Editorial: Marbling fat in livestock

Editorial on the Research Topic
Marbling fat in livestock

In animals used in food production, fat deposition is closely associated with production efficiency and meat quality. There are four major fat depots, including visceral, subcutaneous, intermuscular, and intramuscular fats, among which, only intramuscular fat (marbling fat) is critically important for the eating quality of meat. While most studies on intramuscular fat deposition concentrate on beef cattle traditionally, recent studies also emphasize its importance in determining the eating quality of pork, chicken, and other livestock species. Intramuscular fat development is due to both the formation of intramuscular adipocytes (hyperplasia) and their subsequent lipid accumulation (hypertrophy) (1). This special issue includes 12 articles on topics ranging from molecular mechanisms regulating intramuscular adipocyte formation and lipid accumulation. In addition, several species of livestock animals are covered.

Both intramuscular adipocyte hyperplasia and hypertrophy are affected by genetic, nutrition, and other environmental factors. In this issue, Sakowski et al. reviewed the genetic effects of European cattle breeds and their interaction with nutrition and other environmental factors. Due to their locations in the uterus, which restricts nutrient delivery to the fetuses, several piglets are born with much lower birth weights compared to their littermates.
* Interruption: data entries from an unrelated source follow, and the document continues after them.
(* ===== verification/Net.v ===== *)
(** The whole system: a broker process and the apps connected to it through
    the client of crates/client, joined by their streams.

    A connection of the broker is either the other end of an app that uses the
    client, or a foreign peer that may send anything.  The two ends are joined
    by their histories: an end reads the next frame the other end has written,
    in order, or sees the stream end at any time.  [nexec] performs one step
    of one end. *)

From stdpp Require Import prelude gmap strings.
From Stdlib Require Import Ascii.
From S2P Require Import Prelude Frame Runtime Registry Broker Session System Invariant Steps History Calls Guarantees Hosting Origins Transport ClientConfig Client ClientSafety ClientOrigins ClientGuarantees.

(** The frames a broker sends, and the frames the client sends after its
    [Hello]. *)
Definition broker_frame (f : BusFrame) : bool :=
  match f with
  | BusFrame.HelloAck _ | BusFrame.Response _ | BusFrame.Invoke _ | BusFrame.Event _ | BusFrame.Shutdown => true
  | _ => false
  end.
Definition client_frame (f : BusFrame) : bool :=
  match f with
  | BusFrame.Pong | BusFrame.Response _ | BusFrame.Invoke _ | BusFrame.Publish _ | BusFrame.Subscribe _ => true
  | _ => false
  end.

Section net.
Context {Q Nt : Type} `{LawfulMpsc Q BusFrame, LawfulNotify Nt}.
Context (parse : bytes -> result CapabilityResponse string) (dbg : BusFrame -> string).
(** [handles h payload caller r]: the app's handler [h] may return [r]. *)
Context (handles : InvokeHandler -> bytes -> CallerCtx -> result bytes BusError -> Prop).
(** [resolves h a r]: the host's local service [h] may return [r] for [a]. *)
Context (resolves : LocalServiceHandler -> CallArgs -> result bytes BusError -> Prop).

(** * The joint state *)

(** [establish]: the [Hello] has been written, the reply has been read and the
    process runs, or [establish] has returned an error. *)
Inductive AppPc :=
| AConnecting
| AConnected (p : Proc Q Nt)
| AFailed (e : BusError).

Record App := mkApp { app_builder : BusClientBuilder; app_hello : HelloRequest; app_pc : AppPc }.

Record Net := mkNet { world : World Q; apps : gmap conn_id App }.

Definition set_app (c : conn_id) (a : App) (pc : AppPc) (s : Net) : Net :=
  mkNet (world s) (<[c := mkApp (app_builder a) (app_hello a) pc]> (apps s)).

(** The frames an app has written to its stream. *)
Definition app_sent (a : App) : list BusFrame :=
  BusFrame.Hello (app_hello a) :: match app_pc a with AConnected p => p_wire p | _ => [] end.

Inductive NLabel :=
(** A step of the broker process, in which a connection may read. *)
| NBroker (l : Label)
(** An app with process id [pid] calls [connect] on its builder; its stream
    is accepted and carries its [Hello]. *)
| NConnect (pid : N) (b : BusClientBuilder)
(** [establish] reads the reply; a step of the connected client. *)
| NReply (c : conn_id) (read : result (option BusFrame) BusError) (now : N)
| NApp (c : conn_id) (l : PLabel).

(** * Steps *)

(** The broker reads what the app has written next; a peer that is not an app
    of the model may have written anything. *)
Definition broker_reads (s : Net) (c : conn_id) (f : BusFrame) : bool :=
  match apps s !! c with
  | Some a => bool_decide (app_sent a !! length (inbox_of (world s) c) = Some f)
  | None => true
  end.
Definition label_reads (s : Net) (l : Label) : bool :=
  match l with
  | LHello c (Ok (Some f)) _ | LFrame c f => broker_reads s c f
  | _ => true
  end.
(* ===== verification/Returns.v ===== *)
(** Every [invoke] returns: on the fair infinite runs of the whole system of
    Net.v on which the two ends of a connection go on reading and writing, the
    request of an app reaches the broker, the broker's call ends, its response
    reaches the app, and the caller has its result.  The runs are unbounded;
    nothing here depends on the width of the counters after the start. *)

From stdpp Require Import prelude gmap strings.
From Stdlib Require Import Ascii.
From S2P Require Import Prelude Lts Frame Runtime Registry Broker Session System Invariant Steps History Guarantees Transport ClientConfig Client Streams ClientSafety ClientOrigins ClientGuarantees Liveness Sdk Net.

(** * The caller, at its client *)

Section client.
Context {Q Nt : Type} `{LawfulMpsc Q BusFrame, LawfulNotify Nt}.
Implicit Types p : Proc Q Nt.

(** The caller of [invoke] waits for the response numbered [k], or has its
    result. *)
Definition calling p (id : task_id) (a : InvokeArgs) (k : N) : Prop :=
  p_tasks p !! id = Some (PInvoke a (IAwait k)) \/ exists r, p_tasks p !! id = Some (PInvoke a (IDone r)).

(** Its response is there, or nobody can give it one any more. *)
Definition settled_call p (id : task_id) (k : N) : Prop :=
  is_Some (p_replies p !! id) \/ pending p !! k <> Some id.

(** The steps of a caller of [invoke]. *)
Definition polls (id : task_id) (l : PLabel) : Prop := l = PStep id \/ l = PReply id \/ l = PRxClosed id.

(** How a caller goes on. *)
Inductive invoke_next p : InvokePc -> InvokePc -> Prop :=
| in_draw : invoke_next p IStart (ISend (next_req p))
| in_sent k : rx_alive (c_tx (p_client p)) = true -> invoke_next p (ISend k) (IAwait k)
| in_closed k : rx_alive (c_tx (p_client p)) = false ->
    invoke_next p (ISend k) (IDone (Err BusError.ConnectionClosed))
| in_done k r : invoke_next p (IAwait k) (IDone r).

Lemma caller_next p l p' id a pc' :
  pexec p l = Some p' -> own_label l = Some id -> p_tasks p' !! id = Some (PInvoke a pc') ->
  exists pc, p_tasks p !! id = Some (PInvoke a pc) /\ invoke_next p pc pc'.
Proof.
  intros Hx Hl Ht. unfold pexec in Hx.
  destruct l; simpl in Hl; try done; injection Hl as ->; simpl in Hx.
  - destruct (p_tasks p !! id) as [t|] eqn:Ht0; simpl in Hx; [|done].
    destruct t as [a0 []|inv []|f|]; simpl in Hx; try done.
    + injection Hx as <-. simpl in Ht. rewrite lookup_insert_eq in Ht. injection Ht as <- <-. eexists. split; [done|constructor].
    + unfold invoke_send, send in Hx. destruct (rx_alive (c_tx (p_client p))) eqn:Ha.
      * destruct (send_alive _ (outbound_frame a0 req_id) Ha) as (q & Hq & _). rewrite Hq in Hx. simpl in Hx. injection Hx as <-.
        simpl in Ht. rewrite lookup_insert_eq in Ht. injection Ht as <- <-. eexists. split; [done|by constructor].
      * rewrite (send_dead _ _ Ha) in Hx. simpl in Hx. injection Hx as <-.
        simpl in Ht. rewrite lookup_insert_eq in Ht. injection Ht as <- <-. eexists. split; [done|by constructor].
    + injection Hx as <-. simpl in Ht. by rewrite lookup_insert_eq in Ht.
    + injection Hx as <-. simpl in Ht. by rewrite lookup_delete_eq in Ht.
  - destruct (p_tasks p !! id) as [[|inv []| |]|]; try done. injection Hx as <-. simpl in Ht. by rewrite lookup_insert_eq in Ht.
  - destruct (p_tasks p !! id) as [[a0 []| | |]|], (p_replies p !! id); try done. injection Hx as <-.
    simpl in Ht. rewrite lookup_insert_eq in Ht. injection Ht as <- <-. eexists. split; [done|constructor].
  - destruct (p_tasks p !! id) as [[a0 []| | |]|]; try done. destruct (reply_lost _ _ _); [|done]. injection Hx as <-.
    simpl in Ht. rewrite lookup_insert_eq in Ht. injection Ht as <- <-. eexists. split; [done|constructor].
  - destruct (p_tasks p !! id) as [[| | |]|]; try done. destruct (woken _ _); [|done]. injection Hx as <-.
    simpl in Ht. by rewrite lookup_insert_eq in Ht.
  - destruct (p_tasks p !! id) as [[| | |]|]; try done. destruct (idle_expired _ _); [|done]. injection Hx as <-.
    simpl in Ht. by rewrite lookup_insert_eq in Ht.
  - destruct (p_tasks p !! id) as [[a0 []| | |]|]; try done; injection Hx as <-; simpl in Ht; by rewrite lookup_delete_eq in Ht.
Qed.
Zhao et al. showed that low and normal birth weight piglets differed in their ability to accumulate intramuscular fat, which was not affected by glutamate supplementation.

The RNA world is becoming increasingly complicated due to developments such as coding mRNAs and non-coding RNAs. After the transcription of pre-mRNAs, they are processed through splicing to form mature mRNAs. Alternative splicing produces different mRNAs which are translated into different protein isoforms. In addition, the introns that are spliced out often contain microRNAs (miRNAs) that are increasingly recognized for their regulatory roles in cell differentiation and animal development. In addition, non-coding RNAs are complex, including long non-coding RNAs (lncRNAs), piwi-interacting RNAs (piRNAs), small nucleolar RNAs (snoRNAs), miRNAs, and others (2). While most non-coding RNAs are linear, recent studies also identified circular RNAs (circRNAs), which have higher stability and can regulate animal development via sponging miRNAs or through other mechanisms (3). Accumulating studies underscore the regulatory roles of non-coding RNAs in determining intramuscular fat development. In this issue, Li et al. profile the circular RNAs (circRNAs) in donkey muscle for their correlation with intramuscular fat deposition and found 127 differentially regulated circRNAs between low and high intramuscular fat groups, which target lipid metabolism. By comparing Wagyu and Chinese Red Steppe cattle, Yang et al. identified 115 differentially expressed and alternatively spliced genes, which affect lipid metabolism. Shu et al. found that several genes important for fatty acid metabolism have multiple alternative splicing, which was associated with intramuscular fat deposition in pigs. For miRNA, Xu et al. showed that miR-10a-5p affects intramuscular preadipocyte lipid accumulation by targeting Kruppel like factor 8 (KLF8) in goats.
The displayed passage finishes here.